Re: [PATCH] nvptx: Cache stacks block for OpenMP kernel launch

2020-12-07 Thread Julian Brown
Ping?

Thanks,

Julian

On Fri, 13 Nov 2020 20:54:54 +
Julian Brown  wrote:

> Hi Alexander,
> 
> Thanks for the review! Comments below.
> 
> On Tue, 10 Nov 2020 00:32:36 +0300
> Alexander Monakov  wrote:
> 
> > On Mon, 26 Oct 2020, Jakub Jelinek wrote:
> >   
> > > On Mon, Oct 26, 2020 at 07:14:48AM -0700, Julian Brown wrote:
> > > > This patch adds caching for the stack block allocated for
> > > > offloaded OpenMP kernel launches on NVPTX. This is a performance
> > > > optimisation -- we observed an average 11% or so performance
> > > > improvement with this patch across a set of accelerated GPU
> > > > benchmarks on one machine (results vary according to individual
> > > > benchmark and with hardware used).
> > 
> > In this patch you're folding two changes together: reuse of
> > allocated stacks and removing one host-device synchronization.  Why
> > is that? Can you report performance change separately for each
> > change (and split out the patches)?  
> 
> An accident of the development process of the patch, really -- the
> idea for removing the post-kernel-launch synchronisation came from the
> OpenACC side, and adapting it to OpenMP meant the stacks had to remain
> allocated after the return of the GOMP_OFFLOAD_run function.
> 
> > > > A given kernel launch will reuse the stack block from the
> > > > previous launch if it is large enough, else it is freed and
> > > > reallocated. A slight caveat is that memory will not be freed
> > > > until the device is closed, so e.g. if code is using highly
> > > > variable launch geometries and large amounts of GPU RAM, you
> > > > might run out of resources slightly quicker with this patch.
> > > > 
> > > > Another way this patch gains performance is by omitting the
> > > > synchronisation at the end of an OpenMP offload kernel launch --
> > > > it's safe for the GPU and CPU to continue executing in parallel
> > > > at that point, because e.g. copies-back from the device will be
> > > > synchronised properly with kernel completion anyway.
> > 
> > I don't think this explanation is sufficient. My understanding is
> > that OpenMP forbids the host to proceed asynchronously after the
> > target construct unless it is a 'target nowait' construct. This may
> > be observable if there's a printf in the target region for example
> > (or if it accesses memory via host pointers).
> > 
> > So this really needs to be a separate patch with more explanation
> > why this is okay (if it is okay).  
> 
> As long as the offload kernel only touches GPU memory and does not
> have any CPU-visible side effects (like the printf you mentioned -- I
> hadn't really considered that, oops!), it's probably OK.
> 
> But anyway, the benefit obtained on OpenMP code (the same set of
> benchmarks run before) of omitting the synchronisation at the end of
> GOMP_OFFLOAD_run seems minimal.
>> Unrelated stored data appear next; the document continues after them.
Definition PrivacyPage_view : html E :=
  [El "svelte:head" []
    [El "title" []
      [Text "Privacy Policy - Integr8sCode"];
     El "meta" [Attr "name" "description";
                Attr "content" "Privacy policy for Integr8sCode - how we handle your data, GDPR compliance, and your rights"] []];
   El "div" [Attr "class" "page max-w-4xl"]
    [El "div" [Attr "class" "bg-surface rounded-xl shadow-xs border p-6 sm:p-8 lg:p-10"]
      [El "div" [Attr "class" "hero-animate-fly-in"; Attr "style" "--fly-y: -20px; --fly-delay: 100ms;"]
        [El "h1" [Attr "class" "lg:text-4xl mb-2"]
          [Text "Privacy Policy"];
         El "p" [Attr "class" "text-sm text-fg-muted mb-8"]
          [Text "Last updated: ";
           Text lastUpdated]];
       El "div" [Attr "class" "prose max-w-none"]
        [El "section" []
          [El "h2" []
            [Text "Hi there!"];
           El "p" []
            [Text "I'm ";
             Text operatorName;
             Text ", and I built Integr8sCode as a personal project. This is an online code execution platform that lets you run Python scripts in isolated environments. Since I'm handling your data, I want to be transparent about what information I collect and how I use it."];
           El "p" []
            [Text "This privacy policy complies with GDPR and other data protection laws. If you have any questions, just drop me an email at ";
             El "a" [Attr "href" ("mailto:" ++ operatorEmail)]
              [Text operatorEmail];
             Text "."]];
         El "section" []
          [El "h2" []
            [Text "Who's responsible for your data?"];
           El "p" []
            [Text "That would be me:"];
           El "p" []
            [Text operatorName;
             El "br" [] [];
             El "a" [Attr "href" ("mailto:" ++ operatorEmail)]
              [Text operatorEmail];
             El "br" [] [];
             Text " Based in ";
             Text operatorLocation];
           El "p" []
            [Text ("Since this is a personal project, I handle all privacy matters myself. No corporate bureaucracy here " ++ [8211%N] ++ " just email me directly if you have concerns.")]];
         El "section" []
          [El "h2" []
            [Text "What information do I collect?"];
           El "p" []
            [Text "When you create an account, I store your username, email address, and a securely hashed version of your password. I also keep track of when you created your account and when it was last updated."];
           El "p" []
            [Text ("When you run code, I temporarily store the script you submitted, which programming language you chose, and the output it generates. I also track basic metrics like how long your code took to run and how much memory it used " ++ [8211%N] ++ " this helps prevent abuse and shows you performance information.")];
           El "p" []
            [Text "For security purposes, server logs capture your IP address and browser information. This helps me detect and prevent attacks, enforce rate limits, and keep the service running smoothly. These logs are automatically deleted after 7 days."];
           El "p" []
            [Text "I don't use any analytics services like Google Analytics, and I don't track you around the web. The only cookies I use are essential ones for keeping you logged in and remembering your theme preference."]];
         El "section" []
          [El "h2" []
            [Text "Why do I need this information?"];
           El "p" []
            [Text ("Pretty straightforward " ++ [8211%N] ++ " I need your email and password to create your account and let you log in. The code execution data is necessary to, well, execute your code and show you the results. The security logs help me keep the platform safe from abuse and attacks.")];
           El "p" []
            [Text "Under GDPR terms, I process your data based on our contract (providing you the service), legitimate interests (security and preventing abuse), and legal obligations (when required by law)."]];
         El "section" []
          [El "h2" []
            [Text "How long do I keep your data?"];
           El "p" []
            [Text "Your account information stays as long as you have an account, plus 30 days after deletion (in case you change your mind or there are legal issues). Code execution data is kept for 90 days to help with debugging and support. Security logs are automatically purged after 7 days. Performance metrics are aggregated and anonymized after 30 days."]];
         El "section" []
          [El "h2" []
            [Text "Who else sees your data?"];
           El "p" []
            [Text "Almost nobody. The server hosting provider has physical access to the infrastructure, but they can't access your actual data. I might have to share information if legally required (court order, etc.), but that hasn't happened and hopefully never will."];
           El "p" []
            [Text "I don't sell your data. I don't share it with advertisers. I don't even have advertisers. This is a personal project, not a data harvesting operation."]];
         El "section" []
          [El "h2" []
            [Text "How do I protect your data?"];
           El "p" []
            [Text "I use industry-standard security measures: HTTPS encryption for all connections, bcrypt for password hashing, isolated Kubernetes pods for code execution, and regular security updates. Your code runs in a sandboxed environment that's destroyed after execution."];
           El "p" []
            [Text ("That said, no system is 100% secure. I do my best to protect your data, but I can't guarantee absolute security " ++ [8211%N] ++ " nobody can, really.")]];
         El "section" []
          [El "h2" []
            [Text "Your rights (GDPR stuff)"];
           El "p" []
            [Text "Under GDPR, you have several rights regarding your data. You can request a copy of your data, ask me to correct mistakes, delete your account and data, restrict how I process your data, export your data in a portable format, object to certain processing, or withdraw consent at any time."];
           El "p" []
            [Text "To exercise any of these rights, just email me at ";
             El "a" [Attr "href" ("mailto:" ++ operatorEmail ++ "?subject=GDPR%20Request")]
              [Text operatorEmail];
             Text ". I'll handle your request personally and respond within the GDPR-required timeframe."]];
         El "section" []
          [El "h2" []
            [Text "Where's your data stored?"];
           El "p" []
            [Text "Everything is hosted on servers in ";
             Text operatorLocation;
             Text ", which is in the EU. Your data doesn't leave the EU, so it's protected by GDPR. If you're accessing this from outside the EU, your data gets transferred here for processing."]];
         El "section" []
          [El "h2" []
            [Text "About cookies"];
           El "p" []
            [Text ("I only use essential cookies " ++ [8211%N] ++ " the ones needed to keep you logged in and remember if you prefer dark mode. No tracking cookies, no advertising cookies, no third-party cookies. Just the bare minimum to make the site work.")]];
         El "section" []
          [El "h2" []
            [Text "Kids and this service"];
           El "p" []
            [Text "This service isn't for anyone under 16. If you're a parent and think your child has created an account, please ";
             El "a" [Attr "href" ("mailto:" ++ operatorEmail ++ "?subject=Minor%20Account%20Concern")]
              [Text "let me know"];
             Text " and I'll delete it."]];
         El "section" []
          [El "h2" []
            [Text "The tech stack"];
           El "p" []
            [Text ("I use various open-source tools to run this service, all self-hosted on my own infrastructure. This includes MongoDB for data storage, Kubernetes for code execution, Kafka for event processing, and several monitoring tools. These all run locally " ++ [8211%N] ++ " your data never goes to the companies that make these tools.")];
           El "p" []
            [Text "Everything runs on my server. No external services get your data. No telemetry gets sent to third parties. It's all self-contained."]];
         El "section" []
          [El "h2" []
            [Text "Changes to this policy"];
           El "p" []
            [Text "If I need to update this privacy policy, I'll post the new version here and update the date at the top. I recommend checking back occasionally, especially if privacy is important to you."]];
         El "section" []
          [El "h2" []
            [Text "Get in touch"];
           El "p" []
            [Text "Questions? Concerns? Just want to chat about privacy? Email me at ";
             El "a" [Attr "href" ("mailto:" ++ operatorEmail ++ "?subject=Privacy%20Question")]
              [Text operatorEmail];
             Text ". I usually respond within 72 hours."];
           El "p" []
            [Text "If you're in the EU and I can't resolve your privacy concern, you can also contact your local data protection authority. But I'd appreciate it if you'd ";
             El "a" [Attr "href" ("mailto:" ++ operatorEmail ++ "?subject=Privacy%20Concern")]
              [Text "talk to me first"];
             Text (" " ++ [8211%N] ++ " I'm pretty reasonable and want to help.")]];
         El "section" []
          [El "p" []
            [Text ("This privacy policy was written in plain English because legal jargon helps nobody. If something isn't clear, just ask. Thanks for trusting me with your data " ++ [8211%N] ++ " I take that responsibility seriously.")]]]]]].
So it's good enough to just do the
> stacks caching, and miss out the synchronisation removal for now. (It
> might still be something worth considering later, perhaps, as long as
> we can show some given kernel doesn't use printf or access memory via
> host pointers -- I guess the former might be easier than the latter. I
> have observed the equivalent OpenACC patch provide a significant boost
> on some benchmarks, so there's probably something that could be gained
> on the OpenMP side too.)
> 
> The benefit with the attached patch -- just stacks caching, no
> synchronisation removal -- is about 12% on the same set of benchmarks
> as before. Results are a little noisy on the machine I'm benchmarking
> on, so this isn't necessarily proof that the synchronisation removal
> is harmful for performance!
> 
> > > > In turn, the last part necessitates a change to the way
> > > > "(perhaps abort was called)" errors are detected and reported.
> > > >   
> > 
> > As already mentioned using callbacks is problematic. Plus, I'm sure
> > the way you lock out other threads is a performance loss when
> > multiple threads have target regions: even though they will not run
> > concurrently on the GPU, you still want to allow host threads to
> > submit GPU jobs while the GPU is occupied.
> > 
> > I would suggest to have a small pool (up to 3 entries perhaps) of
> > stacks. Then you can arrange reuse without totally serializing host
> > threads on target regions.  
> 
> I'm really wary of the additional complexity of adding a stack pool,
> and the memory allocation/freeing code paths in CUDA appear to be so
> slow that we get a benefit with this patch even when the GPU stream
> has to wait for the CPU to unlock the stacks block. Also, for large
> GPU launches, the size of the soft-stacks block isn't really trivial
> (I've seen something like 50MB on the hardware I'm using, with default
> options), and multiplying that by 3 could start to eat into the GPU
> heap memory for "useful data" quite significantly.
> 
> Consider the attached (probably not amazingly-written) microbenchmark.
> It spawns 8 threads which each 

Re: [PATCH] nvptx: Cache stacks block for OpenMP kernel launch

2020-11-13 Thread Julian Brown
Hi Alexander,

Thanks for the review! Comments below.

On Tue, 10 Nov 2020 00:32:36 +0300
Alexander Monakov  wrote:

> On Mon, 26 Oct 2020, Jakub Jelinek wrote:
> 
> > On Mon, Oct 26, 2020 at 07:14:48AM -0700, Julian Brown wrote:  
> > > This patch adds caching for the stack block allocated for
> > > offloaded OpenMP kernel launches on NVPTX. This is a performance
> > > optimisation -- we observed an average 11% or so performance
> > > improvement with this patch across a set of accelerated GPU
> > > benchmarks on one machine (results vary according to individual
> > > benchmark and with hardware used).  
> 
> In this patch you're folding two changes together: reuse of allocated
> stacks and removing one host-device synchronization.  Why is that?
> Can you report performance change separately for each change (and
> split out the patches)?

An accident of the development process of the patch, really -- the idea
for removing the post-kernel-launch synchronisation came from the
OpenACC side, and adapting it to OpenMP meant the stacks had to remain
allocated after the return of the GOMP_OFFLOAD_run function.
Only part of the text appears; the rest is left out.